The Easy Manipulation Deployment Grasp Execution package was developed to provide a robust path planning process to navigate robot to the taget location for grasping. The package serves as a grasp execution simulator using Moveit2 path planners and the results from the Grasp Planner.

Note

It is recommended that you use scene packages generated by the Workcell Builder. If you are using a robot, make sure you have the moveit config folder (check out Workcell Initialization for more information about the moveit_config folder)

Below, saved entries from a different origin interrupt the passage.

(** * blur: a P3 PPM reader, 5x5 Gaussian blur and P3 writer (src/blur.c)

    A shallow embedding of [src/blur.c].  The input file is the list of
    characters still to be read, [int] and [long long] values are integers
    of [Z] with their two's-complement wrap-around written out, the
    [malloc]ed buffers are lists addressed by index, and every
    [error_exit] is a value of [result]. *)

From Stdlib Require Import ZArith Lia Ascii String.
From stdpp Require Import base list.

Open Scope Z_scope.

(** ** Machine integers *)

Definition wrap (bits : Z) (x : Z) : Z :=
  (x + 2 ^ (bits - 1)) mod 2 ^ bits - 2 ^ (bits - 1).

(** [int] is 32 bits wide and [long long] 64. *)
Definition to_int (x : Z) : Z := wrap 32 x.
Definition to_ll (x : Z) : Z := wrap 64 x.

Definition INT_MAX : Z := 2147483647.
Definition INT_MIN : Z := -2147483648.
Definition LLONG_MAX : Z := 9223372036854775807.
Definition LLONG_MIN : Z := -9223372036854775808.

Definition is_int (x : Z) : Prop := INT_MIN <= x <= INT_MAX.
Definition is_ll (x : Z) : Prop := LLONG_MIN <= x <= LLONG_MAX.

(** ** Characters and streams *)

Definition stream : Type := list ascii.

Definition code (c : ascii) : Z := Z.of_N (N_of_ascii c).
Definition chr (n : Z) : ascii := ascii_of_N (Z.to_N n).

Definition NL : ascii := chr 10.
Definition SP : ascii := chr 32.
Definition HASH : ascii := chr 35.
Definition PLUS : ascii := chr 43.
Definition MINUS : ascii := chr 45.

(** [isspace] in the "C" locale: space, and \t \n \v \f \r. *)
Definition isspace (c : ascii) : bool :=
  (code c =? 32) || ((9 <=? code c) && (code c <=? 13)).

Definition isdigit (c : ascii) : bool :=
  (48 <=? code c) && (code c <=? 57).

Definition digit_val (c : ascii) : Z := code c - 48.
Definition digit_chr (d : Z) : ascii := chr (48 + d).

Definition str (s : string) : stream := list_ascii_of_string s.

(** ** Errors

    Every fatal condition of the program is one [error_exit] call; the
    constructors carry the names of the specification's taxonomy and
    [error_message] gives the text the program prints. *)

Inductive error : Type :=
  | CouldNotReadHeader
  | UnsupportedFormat
  | TruncatedHeader
  | InvalidDimensions
  | InvalidMaxValue
  | ImageTooLarge
  | OutOfMemory
  | UnexpectedEndOfData
  | PixelOutOfRange
  | MalformedInteger
  | InvalidAccess.

Definition error_message (e : error) : string :=
  match e with
  | CouldNotReadHeader => "Could not read PPM header"
  | UnsupportedFormat => "Only P3 PPM format is supported"
  | TruncatedHeader => "Missing width/height/maxval"
  | InvalidDimensions => "Width and height must be positive"
  | InvalidMaxValue => "Max color value must be 1..65535"
  | ImageTooLarge => "Image too large"
  | OutOfMemory => "Out of memory"
  | UnexpectedEndOfData => "Unexpected EOF in pixel data"
  | PixelOutOfRange => "Pixel value out of range"
  | MalformedInteger => "Bad integer in file"
  | InvalidAccess => "(access outside a buffer: no message, undefined in C)"
  end.

Inductive result (A : Type) : Type :=
  | Ok (a : A)
  | Err (e : error).
Arguments Ok {A} a.
Arguments Err {A} e.

Definition bind {A B : Type} (m : result A) (k : A -> result B) : result B :=
  match m with
  | Ok a => k a
  | Err e => Err e
  end.

Declare Scope result_scope.
Delimit Scope result_scope with result.
Notation "'let*' x := m 'in' k" := (bind m (fun x => k))
  (at level 10, x pattern, m at level 100, k at level 200) : result_scope.
Open Scope result_scope.

Definition of_option {A : Type} (e : error) (o : option A) : result A :=
  match o with
  | Some a => Ok a
  | None => Err e
  end.

(** ** The tokenizer: [read_int] *)

(** The skipping loop of [read_int] (lines 27-43).  [None] is the
    [return 0] at end of file; [Some s] is the stream positioned at the
    first character of a token (the character that was pushed back by
    [ungetc]).  The inner [fix] is the comment loop of line 35. *)
Fixpoint skip_blanks (s : stream) : option stream :=
  match s with
  | [] => None
  | c :: s' =>
      if isspace c then skip_blanks s'
      else if Ascii.eqb c HASH then
        (fix skip_line (t : stream) : option stream :=
           match t with
           | [] => None
           | d :: t' => if Ascii.eqb d NL then skip_blanks t' else skip_line t'
           end) s'
      else Some s
  end.

(** The digits of a [%d] conversion: [acc] is [None] until a first digit
    has been read. *)
Fixpoint scan_digits (acc : option Z) (s : stream) : option Z * stream :=
  match s with
  | c :: s' =>
      if isdigit c
      then scan_digits (Some (10 * default 0 acc + digit_val c)) s'
      else (acc, s)
  | [] => (acc, [])
  end.

Fixpoint skip_spaces (s : stream) : stream :=
  match s with
  | c :: s' => if isspace c then skip_spaces s' else s
  | [] => []
  end.

(** What [%d] stores for the number [x] that the digits and the sign
    denote.  ISO C leaves a number outside [int] undefined; the C library
    converts as [strtol] does, to a [long] that saturates at [LONG_MIN]
    and [LONG_MAX], and stores the low 32 bits of it. *)
Definition saturate_long (x : Z) : Z :=
  if x >? LLONG_MAX then LLONG_MAX
  else if x <? LLONG_MIN then LLONG_MIN
  else x.

Definition store_int (x : Z) : Z := to_int (saturate_long x).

Benefits of EMD Grasp Execution

1. Seamless intergration with EMD Grasp Planner

The EMD Grasp Execution package communicates with the Grasp Planner package through the subscription to a single ROS2 topic with the GraspTask.msg type. Details of the GraspTask Message can be found here: Grasp Planner Output Message Types

2. Dynamic Safety Capabilities

In real life use cases, collaborative robots often operate closely with human operators or reside in an ever-changing environment. There is thus a need for the robot to be equipped with the dynamic safety capability, to detect possible collision during its trajectory execution and avoid these occurring obstacles.

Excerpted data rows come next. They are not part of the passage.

(** [X10] On a reachable board every complete line belongs to the stored
    winner and goes through the last move: no reachable board holds a
    complete line of X and one of O, and a line is only ever completed
    by the move just made. *)
Theorem complete_line_is_winners st l m :
  reachable st →
  l ∈ lines →
  triple_matches (board st) l m →
  winner st = Some m ∧ ∃ i, lastMove st = Some i ∧ i ∈ l.
Proof.
  intros Hr Hl Hm. pose proof (reachable_played st Hr) as Hp.
  destruct (played_line_mark st l m Hp Hl Hm) as (i & Hi & Hil & ->).
  split; [|eauto].
  destruct (reachable_consistent st Hr) as [_ _ -> _ _].
  destruct (calculateWinner_line (board st)) as [Hnull|(m' & Hw & Hl' & Hm')].
  - assert (no_triple_matches (board st)) as Hno
      by (apply no_triple_matches_falsy; by rewrite Hnull).
    by destruct (Hno l _ Hl Hm).
  - rewrite Hw. f_equal.
    by destruct (played_line_mark st _ m' Hp Hl' Hm') as (_ & _ & _ & ->).
Qed.

Lemma complete_line_is_winners_witness :
  winner x_has_won = Some "X" ∧ ∃ i, lastMove x_has_won = Some i ∧ i ∈ [0; 3; 6].
Proof.
  apply (complete_line_is_winners x_has_won [0; 3; 6] "X").
  - apply reachable_run.
  - unfold lines. do 3 apply list_elem_of_further. apply list_elem_of_here.
  - exists 0, 3, 6. split_and!; [reflexivity|discriminate|reflexivity..].
Defined.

Grasp Execution provides users with a vision based dynamic collision avoidance capability using Octomaps. When a collision has been deemed to occur in the trajectory of the robot, the dynamic safety module will be triggered. This would either stop the robot to avoid collision, or call for the dynamic replanning of its trajectory given the new collision objects in the scene.

Package configuration

Before running the grasp execution package, make sure that you have a scene package in the workcell/src/scenes/ folder.

Launch file

Open the grasp_execution.launch.py file in /workcell/src/easy_manipulation_deployment/grasp_execution/example/launch/ and change the parameters accordingly.

scene_pkg

The name of your scene package

Example:

scene_pkg = 'ur5_2f_test'

base_link

The base link of the robot connected to the table surface

Example:

robot_base_link = 'base_link'

grasp_execution_node.cpp

Open the demo_node.cpp file in /workcell/src/easy_manipulation_deployment/grasp_execution/example/src/ and change the parameters accordingly.

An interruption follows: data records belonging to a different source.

Lemma reader_words (is_diceware : bool) (inputfile : string)
      (words : list pyval) :
  reader is_diceware inputfile = Ok words ->
  Forall (read_word is_diceware) words.
Proof.
  destruct is_diceware; simpl.
  - unfold _read_words_from_diceware, rbind.
    destruct (open_rt inputfile) as [lines|]; [|discriminate].
    intros E. apply map_result_inv in E.
    induction E as [|line x lines words Hx _ IH]; constructor; [|exact IH].
    destruct (nth_error (split line) 1) as [col|] eqn:Hcol; [|discriminate].
    inversion Hx; subst. exists col. split; [reflexivity|].
    apply nth_error_In in Hcol.
    pose proof (split_ws_columns line [] eq_refl) as Hall.
    rewrite Forall_forall in Hall. exact (Hall col Hcol).
  - unfold _read_words_from_wordfile, rbind.
    destruct (open_rt inputfile) as [lines|]; [|discriminate].
    intros E. inversion E. apply Forall_map, Forall_forall. intros line _.
    exists (strip line). split; [reflexivity | apply strip_stripped].
Qed.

static const char PLANNING_GROUP[] = "manipulator";

static const char EE_LINK[] = "ee_palm";

static const float CLEARANCE = 0.1;

static const char GRASP_TASK_TOPIC[] = "grasp_tasks";

PLANNING_GROUP

Robot group state that is declared in the srdf. for example, in the file ur5_moveit_config/config/ur5.srdf.xacro:

<!--GROUPS: Representation of a set of joints and links. This can be useful for specifying DOF to plan for, defining arms, end effectors, etc-->
<group name="manipulator">
    <chain base_link="base_link" tip_link="ee_link" />
</group>

the planning_group is then manipulator

EE_LINK

Tip link of end effector

CLEARANCE

Distance above the object that the end effector would plan to before moving down to pick the object up

GRASP_TASK_TOPIC

ROS2 topic from the Grasp Planning component that will output the GraspTask message

Running grasp execution

ros2 launch grasp_execution grasp_execution.launch.py

You should then see RViz launch with the initial workcell scene, where the robot arm is at its home state.

Note

Ensure that on your terminal, the ROS2 distribution is sourced, Moveit2 is sourced, and the workspace is built and sourced as well.

Publishing a Fake Task

ros2 launch grasp_execution fake_task_publisher.launch.xml

This publishes an object for the robot to conduct a pick-and-place operation. The location and dimensions of the object can be configured in grasp_execution/example/config/fake_grasp_pose_publisher.yaml as described in the configuration page.